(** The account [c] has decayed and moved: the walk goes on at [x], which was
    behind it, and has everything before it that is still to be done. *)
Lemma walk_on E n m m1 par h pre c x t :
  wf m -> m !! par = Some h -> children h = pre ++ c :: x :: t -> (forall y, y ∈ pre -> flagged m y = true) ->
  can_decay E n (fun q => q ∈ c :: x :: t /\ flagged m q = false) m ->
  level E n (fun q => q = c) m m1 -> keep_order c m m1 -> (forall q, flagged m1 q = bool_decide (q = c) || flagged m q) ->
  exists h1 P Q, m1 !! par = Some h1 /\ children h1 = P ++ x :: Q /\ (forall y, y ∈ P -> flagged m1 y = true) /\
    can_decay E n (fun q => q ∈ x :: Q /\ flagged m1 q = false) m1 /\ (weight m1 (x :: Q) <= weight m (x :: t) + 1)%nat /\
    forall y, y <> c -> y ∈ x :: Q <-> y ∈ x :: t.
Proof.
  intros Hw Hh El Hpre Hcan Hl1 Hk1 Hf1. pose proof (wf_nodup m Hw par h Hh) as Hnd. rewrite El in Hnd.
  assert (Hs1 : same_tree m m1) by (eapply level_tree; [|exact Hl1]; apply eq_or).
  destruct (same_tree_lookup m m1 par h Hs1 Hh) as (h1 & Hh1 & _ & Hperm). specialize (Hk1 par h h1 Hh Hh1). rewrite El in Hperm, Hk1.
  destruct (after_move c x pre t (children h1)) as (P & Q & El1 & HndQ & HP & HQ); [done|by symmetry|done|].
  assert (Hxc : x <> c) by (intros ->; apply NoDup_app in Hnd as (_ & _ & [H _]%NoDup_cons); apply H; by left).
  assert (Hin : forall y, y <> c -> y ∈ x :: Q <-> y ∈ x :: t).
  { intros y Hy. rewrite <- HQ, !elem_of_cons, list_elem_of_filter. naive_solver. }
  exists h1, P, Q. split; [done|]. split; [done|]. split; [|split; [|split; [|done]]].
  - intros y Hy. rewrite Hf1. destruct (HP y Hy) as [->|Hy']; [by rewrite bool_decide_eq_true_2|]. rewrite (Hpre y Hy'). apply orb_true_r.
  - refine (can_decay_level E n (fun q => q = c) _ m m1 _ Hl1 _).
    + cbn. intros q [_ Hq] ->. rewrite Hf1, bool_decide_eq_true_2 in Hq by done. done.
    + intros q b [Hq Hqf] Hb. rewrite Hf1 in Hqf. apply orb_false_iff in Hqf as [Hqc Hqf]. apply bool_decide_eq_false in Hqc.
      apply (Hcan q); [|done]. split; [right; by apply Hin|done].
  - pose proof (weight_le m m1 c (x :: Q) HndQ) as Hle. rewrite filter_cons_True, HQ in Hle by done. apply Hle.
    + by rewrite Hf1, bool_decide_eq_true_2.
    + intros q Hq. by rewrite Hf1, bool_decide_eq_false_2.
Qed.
==
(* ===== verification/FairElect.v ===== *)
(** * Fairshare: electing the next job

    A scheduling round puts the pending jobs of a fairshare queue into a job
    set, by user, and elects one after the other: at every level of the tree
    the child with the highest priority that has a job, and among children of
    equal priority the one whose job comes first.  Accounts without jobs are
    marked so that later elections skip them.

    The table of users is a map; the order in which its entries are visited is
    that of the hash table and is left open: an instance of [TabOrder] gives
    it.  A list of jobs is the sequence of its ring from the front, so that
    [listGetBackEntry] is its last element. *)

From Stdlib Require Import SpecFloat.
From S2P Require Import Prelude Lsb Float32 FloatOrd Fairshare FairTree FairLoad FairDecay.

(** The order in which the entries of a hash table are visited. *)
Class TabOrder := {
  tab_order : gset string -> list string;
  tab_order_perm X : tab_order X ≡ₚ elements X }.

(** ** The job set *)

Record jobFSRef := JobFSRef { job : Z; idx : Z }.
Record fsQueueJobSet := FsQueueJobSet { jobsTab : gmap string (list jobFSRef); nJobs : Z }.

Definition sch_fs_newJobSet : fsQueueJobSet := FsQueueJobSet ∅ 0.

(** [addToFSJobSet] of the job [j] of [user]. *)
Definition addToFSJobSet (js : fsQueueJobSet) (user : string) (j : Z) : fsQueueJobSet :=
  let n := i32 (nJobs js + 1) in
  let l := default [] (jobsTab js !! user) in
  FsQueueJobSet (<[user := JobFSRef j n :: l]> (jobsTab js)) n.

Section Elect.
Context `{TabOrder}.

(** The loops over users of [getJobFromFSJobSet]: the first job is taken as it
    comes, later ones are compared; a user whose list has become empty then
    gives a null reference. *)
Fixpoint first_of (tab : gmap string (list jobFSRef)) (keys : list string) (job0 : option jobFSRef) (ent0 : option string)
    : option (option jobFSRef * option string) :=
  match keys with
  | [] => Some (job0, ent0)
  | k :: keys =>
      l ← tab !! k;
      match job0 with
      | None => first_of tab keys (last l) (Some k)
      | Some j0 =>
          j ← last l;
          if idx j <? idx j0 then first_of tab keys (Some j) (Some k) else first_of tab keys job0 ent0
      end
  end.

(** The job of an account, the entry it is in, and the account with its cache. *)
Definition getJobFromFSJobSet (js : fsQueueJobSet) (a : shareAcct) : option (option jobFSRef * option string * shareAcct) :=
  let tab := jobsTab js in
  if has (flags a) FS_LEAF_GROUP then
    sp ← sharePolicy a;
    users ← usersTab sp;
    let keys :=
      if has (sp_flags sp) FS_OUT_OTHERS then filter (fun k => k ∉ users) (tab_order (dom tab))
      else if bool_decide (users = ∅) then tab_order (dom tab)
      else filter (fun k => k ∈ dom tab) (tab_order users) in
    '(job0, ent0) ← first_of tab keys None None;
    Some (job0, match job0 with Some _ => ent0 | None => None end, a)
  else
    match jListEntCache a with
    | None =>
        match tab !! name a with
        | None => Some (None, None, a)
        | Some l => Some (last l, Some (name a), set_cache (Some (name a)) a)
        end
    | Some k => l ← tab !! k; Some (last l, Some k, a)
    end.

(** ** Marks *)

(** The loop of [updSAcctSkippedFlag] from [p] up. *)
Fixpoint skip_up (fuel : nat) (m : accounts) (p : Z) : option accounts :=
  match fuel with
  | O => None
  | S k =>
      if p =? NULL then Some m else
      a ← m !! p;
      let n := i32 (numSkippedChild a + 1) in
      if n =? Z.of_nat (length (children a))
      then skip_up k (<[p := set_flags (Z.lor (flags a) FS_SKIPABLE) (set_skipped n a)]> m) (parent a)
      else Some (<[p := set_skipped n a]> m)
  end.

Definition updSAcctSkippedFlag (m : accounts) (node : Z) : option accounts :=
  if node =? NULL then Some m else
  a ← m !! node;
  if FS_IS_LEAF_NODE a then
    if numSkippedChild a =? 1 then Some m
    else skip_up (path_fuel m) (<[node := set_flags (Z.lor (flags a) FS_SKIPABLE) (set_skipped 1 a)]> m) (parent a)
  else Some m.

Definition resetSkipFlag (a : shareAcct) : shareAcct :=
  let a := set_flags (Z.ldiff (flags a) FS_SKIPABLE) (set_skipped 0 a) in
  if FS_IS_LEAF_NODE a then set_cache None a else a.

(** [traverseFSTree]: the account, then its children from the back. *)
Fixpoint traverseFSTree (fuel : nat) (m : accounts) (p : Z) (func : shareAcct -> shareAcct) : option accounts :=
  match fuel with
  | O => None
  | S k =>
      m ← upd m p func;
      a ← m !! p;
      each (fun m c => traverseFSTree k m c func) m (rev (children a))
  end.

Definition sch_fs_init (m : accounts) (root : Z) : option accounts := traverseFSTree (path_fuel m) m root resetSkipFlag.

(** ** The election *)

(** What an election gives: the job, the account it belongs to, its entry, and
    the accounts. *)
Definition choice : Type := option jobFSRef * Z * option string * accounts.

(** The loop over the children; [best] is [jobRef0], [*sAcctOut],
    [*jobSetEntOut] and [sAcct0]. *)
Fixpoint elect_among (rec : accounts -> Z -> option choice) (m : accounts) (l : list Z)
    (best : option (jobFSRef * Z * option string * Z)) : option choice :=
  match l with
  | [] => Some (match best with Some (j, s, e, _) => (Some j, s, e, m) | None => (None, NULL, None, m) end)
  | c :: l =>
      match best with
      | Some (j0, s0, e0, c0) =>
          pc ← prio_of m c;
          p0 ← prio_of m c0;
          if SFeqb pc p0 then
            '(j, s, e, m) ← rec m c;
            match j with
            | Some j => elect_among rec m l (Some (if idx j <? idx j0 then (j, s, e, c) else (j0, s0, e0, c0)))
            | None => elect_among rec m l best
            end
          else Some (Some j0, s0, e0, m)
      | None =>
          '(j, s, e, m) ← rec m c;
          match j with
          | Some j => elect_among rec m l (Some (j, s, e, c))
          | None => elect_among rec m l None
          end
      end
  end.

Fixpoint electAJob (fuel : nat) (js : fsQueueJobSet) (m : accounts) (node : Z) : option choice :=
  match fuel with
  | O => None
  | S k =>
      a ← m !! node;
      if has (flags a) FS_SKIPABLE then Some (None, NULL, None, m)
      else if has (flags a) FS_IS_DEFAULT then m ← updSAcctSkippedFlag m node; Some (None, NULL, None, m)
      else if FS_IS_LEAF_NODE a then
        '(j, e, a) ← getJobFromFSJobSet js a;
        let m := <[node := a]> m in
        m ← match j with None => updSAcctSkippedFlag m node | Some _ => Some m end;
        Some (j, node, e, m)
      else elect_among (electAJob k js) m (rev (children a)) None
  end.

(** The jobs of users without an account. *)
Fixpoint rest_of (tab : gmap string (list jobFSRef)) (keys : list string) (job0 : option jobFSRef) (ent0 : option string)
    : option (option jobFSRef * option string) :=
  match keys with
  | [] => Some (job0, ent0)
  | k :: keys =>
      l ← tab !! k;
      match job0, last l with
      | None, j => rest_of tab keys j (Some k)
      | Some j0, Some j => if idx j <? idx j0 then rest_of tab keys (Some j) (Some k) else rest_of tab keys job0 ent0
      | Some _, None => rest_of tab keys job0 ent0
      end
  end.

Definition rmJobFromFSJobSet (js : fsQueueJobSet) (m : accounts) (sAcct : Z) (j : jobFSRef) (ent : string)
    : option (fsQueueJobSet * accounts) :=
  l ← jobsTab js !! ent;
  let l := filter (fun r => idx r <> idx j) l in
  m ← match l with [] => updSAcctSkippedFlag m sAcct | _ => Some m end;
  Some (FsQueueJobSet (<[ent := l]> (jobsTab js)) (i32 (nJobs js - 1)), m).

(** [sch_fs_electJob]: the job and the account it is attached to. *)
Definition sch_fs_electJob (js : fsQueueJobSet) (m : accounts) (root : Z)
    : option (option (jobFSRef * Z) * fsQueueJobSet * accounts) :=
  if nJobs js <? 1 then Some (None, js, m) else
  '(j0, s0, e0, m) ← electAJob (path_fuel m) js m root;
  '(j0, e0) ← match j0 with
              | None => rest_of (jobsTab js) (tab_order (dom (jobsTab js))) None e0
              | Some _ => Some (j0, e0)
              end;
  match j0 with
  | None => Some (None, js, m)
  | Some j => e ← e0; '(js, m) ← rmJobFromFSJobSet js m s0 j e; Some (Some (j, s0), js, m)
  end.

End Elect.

#### [Task objective]
Both end lines included, restate word for word the lines above from the line with "users ← usersTab sp;" to the line with "keys None None;", and nothing else.

#### [Worked solution]
    users ← usersTab sp;
    let keys :=
      if has (sp_flags sp) FS_OUT_OTHERS then filter (fun k => k ∉ users) (tab_order (dom tab))
      else if bool_decide (users = ∅) then tab_order (dom tab)
      else filter (fun k => k ∈ dom tab) (tab_order users) in
    '(job0, ent0) ← first_of tab keys None None;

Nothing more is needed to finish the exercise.